§ Problem details
Every line in the data below from the one containing "(** [connection_cb]: [client_p]" down to the one containing "on accepting client", both included, must be retyped exactly; no other line is to appear.

§ Entries taken from a collection
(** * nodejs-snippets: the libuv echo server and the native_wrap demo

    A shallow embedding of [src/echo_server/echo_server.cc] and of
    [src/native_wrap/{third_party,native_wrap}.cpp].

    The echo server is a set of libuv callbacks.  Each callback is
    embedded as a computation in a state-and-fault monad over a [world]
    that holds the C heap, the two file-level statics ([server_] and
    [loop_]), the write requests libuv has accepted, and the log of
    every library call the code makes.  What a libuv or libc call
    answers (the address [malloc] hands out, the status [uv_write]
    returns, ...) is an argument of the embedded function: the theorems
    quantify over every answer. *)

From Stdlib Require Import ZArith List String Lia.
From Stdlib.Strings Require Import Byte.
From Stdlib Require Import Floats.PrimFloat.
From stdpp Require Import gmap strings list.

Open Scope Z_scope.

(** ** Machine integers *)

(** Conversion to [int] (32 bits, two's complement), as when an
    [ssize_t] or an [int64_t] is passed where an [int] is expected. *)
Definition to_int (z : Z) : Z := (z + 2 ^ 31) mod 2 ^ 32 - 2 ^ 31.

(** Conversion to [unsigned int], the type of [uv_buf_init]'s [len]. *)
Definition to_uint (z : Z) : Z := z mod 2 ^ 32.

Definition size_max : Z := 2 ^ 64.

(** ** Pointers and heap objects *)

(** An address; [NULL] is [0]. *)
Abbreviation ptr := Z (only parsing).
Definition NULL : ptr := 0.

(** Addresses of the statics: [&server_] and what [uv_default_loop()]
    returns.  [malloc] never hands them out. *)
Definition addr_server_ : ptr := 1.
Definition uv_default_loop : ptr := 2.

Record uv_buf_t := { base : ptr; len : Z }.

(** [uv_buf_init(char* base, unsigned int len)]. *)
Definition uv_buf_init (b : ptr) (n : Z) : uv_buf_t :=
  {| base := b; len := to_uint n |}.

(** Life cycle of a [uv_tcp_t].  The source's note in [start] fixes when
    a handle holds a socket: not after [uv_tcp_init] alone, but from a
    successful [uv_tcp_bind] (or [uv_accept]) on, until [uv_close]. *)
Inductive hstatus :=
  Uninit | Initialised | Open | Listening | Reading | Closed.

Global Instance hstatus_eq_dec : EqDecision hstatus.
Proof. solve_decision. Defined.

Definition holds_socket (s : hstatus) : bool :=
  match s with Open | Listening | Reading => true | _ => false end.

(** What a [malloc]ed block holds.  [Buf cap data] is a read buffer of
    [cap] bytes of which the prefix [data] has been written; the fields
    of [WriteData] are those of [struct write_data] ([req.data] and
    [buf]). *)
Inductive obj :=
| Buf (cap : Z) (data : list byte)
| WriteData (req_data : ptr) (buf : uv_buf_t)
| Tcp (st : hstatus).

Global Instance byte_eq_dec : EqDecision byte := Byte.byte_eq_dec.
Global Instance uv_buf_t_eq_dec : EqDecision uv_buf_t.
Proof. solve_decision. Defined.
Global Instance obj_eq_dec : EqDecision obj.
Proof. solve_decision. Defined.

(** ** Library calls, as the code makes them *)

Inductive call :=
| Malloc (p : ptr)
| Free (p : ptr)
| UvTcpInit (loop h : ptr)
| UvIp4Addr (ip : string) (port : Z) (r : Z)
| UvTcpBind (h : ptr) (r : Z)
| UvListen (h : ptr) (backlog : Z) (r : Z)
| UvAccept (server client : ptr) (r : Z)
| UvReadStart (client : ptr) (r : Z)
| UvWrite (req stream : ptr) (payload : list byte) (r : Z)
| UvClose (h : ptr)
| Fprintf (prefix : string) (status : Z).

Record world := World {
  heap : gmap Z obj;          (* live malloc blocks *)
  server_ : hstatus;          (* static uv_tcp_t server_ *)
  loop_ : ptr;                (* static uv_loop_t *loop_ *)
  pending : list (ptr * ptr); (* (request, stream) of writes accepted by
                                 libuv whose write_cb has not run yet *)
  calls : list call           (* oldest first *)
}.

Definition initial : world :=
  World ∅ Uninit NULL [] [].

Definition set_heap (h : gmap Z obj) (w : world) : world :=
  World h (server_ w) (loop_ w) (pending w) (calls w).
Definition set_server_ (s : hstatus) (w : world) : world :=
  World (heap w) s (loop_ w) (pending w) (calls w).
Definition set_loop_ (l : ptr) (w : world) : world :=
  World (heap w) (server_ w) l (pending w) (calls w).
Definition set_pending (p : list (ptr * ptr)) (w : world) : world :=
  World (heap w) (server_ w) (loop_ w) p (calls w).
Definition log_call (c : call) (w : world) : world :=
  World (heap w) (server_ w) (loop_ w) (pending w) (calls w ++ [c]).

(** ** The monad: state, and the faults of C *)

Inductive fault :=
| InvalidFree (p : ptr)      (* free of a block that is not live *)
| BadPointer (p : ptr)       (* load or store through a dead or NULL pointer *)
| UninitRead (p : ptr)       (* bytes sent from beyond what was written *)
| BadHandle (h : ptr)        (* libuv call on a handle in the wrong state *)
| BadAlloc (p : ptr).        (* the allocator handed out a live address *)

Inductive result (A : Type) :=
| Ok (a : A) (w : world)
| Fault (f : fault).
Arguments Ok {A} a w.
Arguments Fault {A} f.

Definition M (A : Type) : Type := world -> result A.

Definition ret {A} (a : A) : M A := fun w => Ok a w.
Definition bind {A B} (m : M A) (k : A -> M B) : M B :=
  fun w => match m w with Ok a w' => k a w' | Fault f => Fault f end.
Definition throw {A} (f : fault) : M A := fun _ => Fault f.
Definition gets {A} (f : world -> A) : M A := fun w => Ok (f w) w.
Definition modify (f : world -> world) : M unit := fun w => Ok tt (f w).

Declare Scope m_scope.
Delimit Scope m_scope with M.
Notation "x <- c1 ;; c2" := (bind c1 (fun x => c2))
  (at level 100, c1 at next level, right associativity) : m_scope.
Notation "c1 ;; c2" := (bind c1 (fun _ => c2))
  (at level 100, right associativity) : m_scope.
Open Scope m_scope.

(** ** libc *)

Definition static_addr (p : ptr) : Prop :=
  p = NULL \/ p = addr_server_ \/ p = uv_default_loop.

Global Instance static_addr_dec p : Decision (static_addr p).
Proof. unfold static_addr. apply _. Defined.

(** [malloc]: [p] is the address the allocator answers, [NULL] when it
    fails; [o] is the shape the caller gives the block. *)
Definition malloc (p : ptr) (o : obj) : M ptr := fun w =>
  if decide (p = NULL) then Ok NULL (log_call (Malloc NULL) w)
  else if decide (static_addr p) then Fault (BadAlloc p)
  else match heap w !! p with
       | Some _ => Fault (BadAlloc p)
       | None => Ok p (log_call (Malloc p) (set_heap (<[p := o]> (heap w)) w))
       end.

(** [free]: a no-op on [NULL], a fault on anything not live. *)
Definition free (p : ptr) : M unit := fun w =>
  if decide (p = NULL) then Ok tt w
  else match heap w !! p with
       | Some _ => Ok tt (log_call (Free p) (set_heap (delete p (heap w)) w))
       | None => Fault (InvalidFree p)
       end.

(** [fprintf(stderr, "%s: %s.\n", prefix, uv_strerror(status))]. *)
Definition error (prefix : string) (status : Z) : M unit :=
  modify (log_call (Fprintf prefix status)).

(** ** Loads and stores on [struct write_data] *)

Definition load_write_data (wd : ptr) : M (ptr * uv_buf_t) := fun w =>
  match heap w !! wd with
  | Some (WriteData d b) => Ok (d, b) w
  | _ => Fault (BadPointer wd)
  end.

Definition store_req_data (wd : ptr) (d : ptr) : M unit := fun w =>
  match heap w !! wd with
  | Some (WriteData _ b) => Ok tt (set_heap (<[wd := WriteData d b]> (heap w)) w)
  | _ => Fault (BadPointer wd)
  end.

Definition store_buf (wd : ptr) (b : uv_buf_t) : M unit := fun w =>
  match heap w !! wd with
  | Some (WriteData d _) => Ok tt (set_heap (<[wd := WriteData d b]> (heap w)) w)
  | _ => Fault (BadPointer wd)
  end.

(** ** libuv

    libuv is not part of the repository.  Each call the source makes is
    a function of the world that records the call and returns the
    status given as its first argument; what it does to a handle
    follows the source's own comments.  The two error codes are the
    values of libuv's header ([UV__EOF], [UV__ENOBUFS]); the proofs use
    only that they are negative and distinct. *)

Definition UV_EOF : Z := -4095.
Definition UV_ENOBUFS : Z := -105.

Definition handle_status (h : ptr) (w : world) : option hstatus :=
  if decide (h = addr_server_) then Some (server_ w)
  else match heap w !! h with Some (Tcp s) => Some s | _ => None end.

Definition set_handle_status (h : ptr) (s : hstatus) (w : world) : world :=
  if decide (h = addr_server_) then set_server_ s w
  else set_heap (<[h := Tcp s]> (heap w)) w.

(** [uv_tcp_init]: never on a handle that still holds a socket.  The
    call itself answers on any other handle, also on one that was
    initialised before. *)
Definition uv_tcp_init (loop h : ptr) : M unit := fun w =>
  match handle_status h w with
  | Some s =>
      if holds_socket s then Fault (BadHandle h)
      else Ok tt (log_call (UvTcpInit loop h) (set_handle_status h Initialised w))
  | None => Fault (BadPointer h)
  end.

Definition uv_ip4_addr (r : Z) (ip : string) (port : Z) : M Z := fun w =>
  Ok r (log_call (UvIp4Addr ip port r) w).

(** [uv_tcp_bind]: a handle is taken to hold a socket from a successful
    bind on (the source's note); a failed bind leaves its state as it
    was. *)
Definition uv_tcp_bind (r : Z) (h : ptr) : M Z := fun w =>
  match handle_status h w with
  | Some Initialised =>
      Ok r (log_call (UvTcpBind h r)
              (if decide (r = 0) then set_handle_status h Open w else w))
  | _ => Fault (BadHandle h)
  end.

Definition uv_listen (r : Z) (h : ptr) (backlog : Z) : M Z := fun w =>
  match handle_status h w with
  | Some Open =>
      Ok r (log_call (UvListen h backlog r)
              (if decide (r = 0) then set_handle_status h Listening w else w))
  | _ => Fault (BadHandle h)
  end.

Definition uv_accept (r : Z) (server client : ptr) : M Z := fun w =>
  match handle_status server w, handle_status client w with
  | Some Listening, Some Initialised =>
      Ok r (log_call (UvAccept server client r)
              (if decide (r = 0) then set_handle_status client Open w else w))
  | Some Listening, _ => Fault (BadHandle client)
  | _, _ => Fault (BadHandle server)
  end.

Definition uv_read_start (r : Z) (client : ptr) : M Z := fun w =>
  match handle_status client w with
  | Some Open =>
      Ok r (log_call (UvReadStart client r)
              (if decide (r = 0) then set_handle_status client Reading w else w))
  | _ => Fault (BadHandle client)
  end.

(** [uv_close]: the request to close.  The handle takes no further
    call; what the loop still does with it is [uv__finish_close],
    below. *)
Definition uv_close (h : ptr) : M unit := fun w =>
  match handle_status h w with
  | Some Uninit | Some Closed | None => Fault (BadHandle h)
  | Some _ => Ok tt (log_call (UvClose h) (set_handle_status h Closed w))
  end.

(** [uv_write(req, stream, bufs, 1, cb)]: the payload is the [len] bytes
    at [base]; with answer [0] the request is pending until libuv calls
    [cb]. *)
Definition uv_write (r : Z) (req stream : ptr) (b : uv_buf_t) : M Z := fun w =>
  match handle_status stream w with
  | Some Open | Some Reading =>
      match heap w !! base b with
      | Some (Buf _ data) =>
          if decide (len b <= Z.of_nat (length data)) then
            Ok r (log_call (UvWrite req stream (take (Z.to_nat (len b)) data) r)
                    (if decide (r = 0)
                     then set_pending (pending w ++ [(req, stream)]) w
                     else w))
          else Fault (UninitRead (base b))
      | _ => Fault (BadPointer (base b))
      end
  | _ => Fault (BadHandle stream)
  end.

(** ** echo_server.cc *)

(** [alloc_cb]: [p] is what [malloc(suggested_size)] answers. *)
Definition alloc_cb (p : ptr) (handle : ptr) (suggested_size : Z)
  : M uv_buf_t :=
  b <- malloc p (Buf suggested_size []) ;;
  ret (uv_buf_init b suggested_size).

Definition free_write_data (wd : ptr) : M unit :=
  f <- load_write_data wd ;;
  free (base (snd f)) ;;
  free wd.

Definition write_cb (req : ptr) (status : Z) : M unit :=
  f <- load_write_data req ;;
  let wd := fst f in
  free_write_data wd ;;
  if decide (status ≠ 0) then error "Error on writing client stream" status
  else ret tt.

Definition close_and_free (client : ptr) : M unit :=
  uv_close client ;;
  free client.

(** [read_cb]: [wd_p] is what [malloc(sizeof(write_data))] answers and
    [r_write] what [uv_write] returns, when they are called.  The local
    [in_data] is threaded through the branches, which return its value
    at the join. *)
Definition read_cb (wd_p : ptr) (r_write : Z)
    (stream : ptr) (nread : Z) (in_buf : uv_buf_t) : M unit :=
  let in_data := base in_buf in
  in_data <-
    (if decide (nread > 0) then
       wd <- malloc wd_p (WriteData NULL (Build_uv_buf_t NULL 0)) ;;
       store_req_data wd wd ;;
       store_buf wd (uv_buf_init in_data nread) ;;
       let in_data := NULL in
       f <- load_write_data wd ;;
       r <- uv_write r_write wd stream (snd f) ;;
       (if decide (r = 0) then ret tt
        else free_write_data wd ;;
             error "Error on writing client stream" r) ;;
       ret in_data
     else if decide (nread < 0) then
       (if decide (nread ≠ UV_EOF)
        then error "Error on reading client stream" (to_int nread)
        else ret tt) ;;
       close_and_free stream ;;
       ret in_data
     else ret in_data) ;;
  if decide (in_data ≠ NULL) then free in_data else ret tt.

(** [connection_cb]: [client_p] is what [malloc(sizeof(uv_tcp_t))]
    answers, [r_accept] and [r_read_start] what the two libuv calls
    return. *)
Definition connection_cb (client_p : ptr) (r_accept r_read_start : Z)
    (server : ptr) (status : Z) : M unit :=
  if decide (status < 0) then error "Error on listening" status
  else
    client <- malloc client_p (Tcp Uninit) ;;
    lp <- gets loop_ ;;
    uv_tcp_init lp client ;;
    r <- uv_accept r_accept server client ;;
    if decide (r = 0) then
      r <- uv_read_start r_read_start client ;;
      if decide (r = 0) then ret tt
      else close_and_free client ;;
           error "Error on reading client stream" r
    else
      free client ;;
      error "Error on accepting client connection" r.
* * *
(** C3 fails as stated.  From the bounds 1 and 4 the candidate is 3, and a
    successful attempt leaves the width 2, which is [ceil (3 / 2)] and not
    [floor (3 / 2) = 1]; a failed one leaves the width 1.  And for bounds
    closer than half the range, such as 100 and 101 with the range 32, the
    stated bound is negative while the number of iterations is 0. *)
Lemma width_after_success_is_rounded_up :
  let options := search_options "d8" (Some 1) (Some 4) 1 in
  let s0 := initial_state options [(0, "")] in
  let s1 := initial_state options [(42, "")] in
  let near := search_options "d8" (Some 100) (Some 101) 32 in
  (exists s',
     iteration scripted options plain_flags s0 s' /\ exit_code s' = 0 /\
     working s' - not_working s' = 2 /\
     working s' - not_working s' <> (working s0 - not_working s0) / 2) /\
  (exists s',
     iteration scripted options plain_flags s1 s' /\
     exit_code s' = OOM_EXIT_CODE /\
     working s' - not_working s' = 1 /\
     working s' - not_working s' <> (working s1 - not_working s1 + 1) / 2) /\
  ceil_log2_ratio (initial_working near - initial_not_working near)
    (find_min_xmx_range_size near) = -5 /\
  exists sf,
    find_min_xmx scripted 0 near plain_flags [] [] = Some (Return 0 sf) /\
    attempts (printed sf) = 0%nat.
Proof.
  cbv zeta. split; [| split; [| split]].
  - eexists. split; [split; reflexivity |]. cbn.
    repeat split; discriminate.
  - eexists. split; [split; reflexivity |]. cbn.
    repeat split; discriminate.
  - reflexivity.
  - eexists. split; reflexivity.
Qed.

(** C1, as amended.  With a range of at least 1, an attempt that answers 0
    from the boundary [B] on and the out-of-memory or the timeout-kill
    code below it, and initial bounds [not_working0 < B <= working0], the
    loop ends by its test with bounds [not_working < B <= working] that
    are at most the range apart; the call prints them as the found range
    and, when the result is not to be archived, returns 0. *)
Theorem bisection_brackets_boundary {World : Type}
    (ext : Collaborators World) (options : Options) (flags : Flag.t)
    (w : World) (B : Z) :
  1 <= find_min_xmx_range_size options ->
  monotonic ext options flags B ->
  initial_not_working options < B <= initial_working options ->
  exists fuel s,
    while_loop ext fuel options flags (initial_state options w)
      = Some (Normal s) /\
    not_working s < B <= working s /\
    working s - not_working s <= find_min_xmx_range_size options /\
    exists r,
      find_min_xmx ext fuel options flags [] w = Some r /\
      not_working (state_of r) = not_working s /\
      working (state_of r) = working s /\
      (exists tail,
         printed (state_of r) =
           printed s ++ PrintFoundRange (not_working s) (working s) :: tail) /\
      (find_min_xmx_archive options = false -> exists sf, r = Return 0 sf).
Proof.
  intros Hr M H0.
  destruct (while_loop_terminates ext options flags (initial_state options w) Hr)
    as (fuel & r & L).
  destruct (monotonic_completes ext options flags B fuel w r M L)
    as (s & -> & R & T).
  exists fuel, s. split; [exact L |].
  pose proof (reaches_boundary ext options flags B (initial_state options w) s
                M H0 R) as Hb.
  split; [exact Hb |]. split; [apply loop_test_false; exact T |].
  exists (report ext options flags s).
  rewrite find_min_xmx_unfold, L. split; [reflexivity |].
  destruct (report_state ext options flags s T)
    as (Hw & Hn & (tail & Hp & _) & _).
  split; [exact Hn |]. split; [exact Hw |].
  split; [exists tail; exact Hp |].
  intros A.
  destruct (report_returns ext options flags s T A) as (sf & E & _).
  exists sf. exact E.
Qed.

§ Problem solution
(** [connection_cb]: [client_p] is what [malloc(sizeof(uv_tcp_t))]
    answers, [r_accept] and [r_read_start] what the two libuv calls
    return. *)
Definition connection_cb (client_p : ptr) (r_accept r_read_start : Z)
    (server : ptr) (status : Z) : M unit :=
  if decide (status < 0) then error "Error on listening" status
  else
    client <- malloc client_p (Tcp Uninit) ;;
    lp <- gets loop_ ;;
    uv_tcp_init lp client ;;
    r <- uv_accept r_accept server client ;;
    if decide (r = 0) then
      r <- uv_read_start r_read_start client ;;
      if decide (r = 0) then ret tt
      else close_and_free client ;;
           error "Error on reading client stream" r
    else
      free client ;;
      error "Error on accepting client connection" r.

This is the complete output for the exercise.